Setting off early, we thought we could make the capital in good time despite the mileage but one thing we have discovered is that you cannot travel swiftly in Ethiopia
The scrub changed to lush green sub-tropical vegetation just north of Yabello and so the population density inrceased – ultmately it is like riding through a two hundred kilometer long village – 90 odd million people in Ethiopia and I think we passed at leatst 89 million of them today!
The roadside teems with donkey carts, goats, cattle, dogs, horses and people – walking, standing, sitting and the road belongs to everybody, so speed is impossible.

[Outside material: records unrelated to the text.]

(** [TxProps], core/src/stores/tx_store.rs:8-13. *)
Record TxProps := mkTxProps {
  txp_status : option TransactionStatus;
  txp_last_valid_blockheight : Z;
  txp_sent_by_lite_rpc : bool;
}.

(** [TxStore::update_status], core/src/stores/tx_store.rs:21-41. *)
Definition txs_update_status (store : gmap Signature TxProps) (sig : Signature)
    (status : TransactionStatus) (last_valid_blockheight : Z) : bool * gmap Signature TxProps :=
  match store !! sig with
  | Some meta =>
      (txp_sent_by_lite_rpc meta,
       <[sig := mkTxProps (Some status) (txp_last_valid_blockheight meta) (txp_sent_by_lite_rpc meta)]> store)
  | None => (false, <[sig := mkTxProps (Some status) last_valid_blockheight false]> store)
  end.

(** [TxStore::insert], core/src/stores/tx_store.rs:43-45. *)
Definition txs_insert (store : gmap Signature TxProps) (sig : Signature) (props : TxProps) :
    option TxProps * gmap Signature TxProps := (store !! sig, <[sig := props]> store).

(** [TxStore::contains_key], core/src/stores/tx_store.rs:55-57. *)
Definition txs_contains_key (store : gmap Signature TxProps) (sig : Signature) : bool :=
  bool_decide (is_Some (store !! sig)).

(** [TxStore::get], core/src/stores/tx_store.rs:59-61. *)
Definition txs_get (store : gmap Signature TxProps) (sig : Signature) : option TxProps := store !! sig.

(** [TxStore::clean], core/src/stores/tx_store.rs:63-71. *)
Definition txs_clean (store : gmap Signature TxProps) (current_finalized_blockheight : Z) :
    gmap Signature TxProps :=
  filter (fun kv => current_finalized_blockheight <= txp_last_valid_blockheight kv.2) store.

The fertile lusness gave way rather suddenly to a hot and windswept plain as we apraoched the capital and the population thinned a little, but the truck traffic increased and we took a long time to negotiate the last thirty or so kilometers into the city, arriving in ethe dark again.
– Tango

Descending from winding hills to the flat scrub plains of Ethiopia, hornbills swooped across the road into acacias. Purple starling chattered to each other at one stopping point, shining brightly in he sun, beady eyed. When a small, pouch like nest was spotted in a low acacia bush, I peeked inside. Unexpectedly, two small cream brown flecked eggs neatly laid and softly cocooned. A small treasure from what small bird I couldn’t identify in such harsh, dry, dusty conditions. Everything survives by some miracle or lives off something else in Africa’s perfect cycles. In the words of poet/songwriter Syd Kitchen, ‘Africa’s not for sissies’. Leaving Ager Maryam, we saw large baboons with huge manes on the verge, right in the middle of town. Scavengers off the town pickings and looking uncomfortably humanoid and swaggering. No one seemed to mind them and life carried on as if this is how it is supposed to be. We were warned, and for once it proved to be right. Beware of the livestock and humans crossing the road. No road sensibility existed and we constantly had to be on our guard to dodge these hazards or pay the penalty.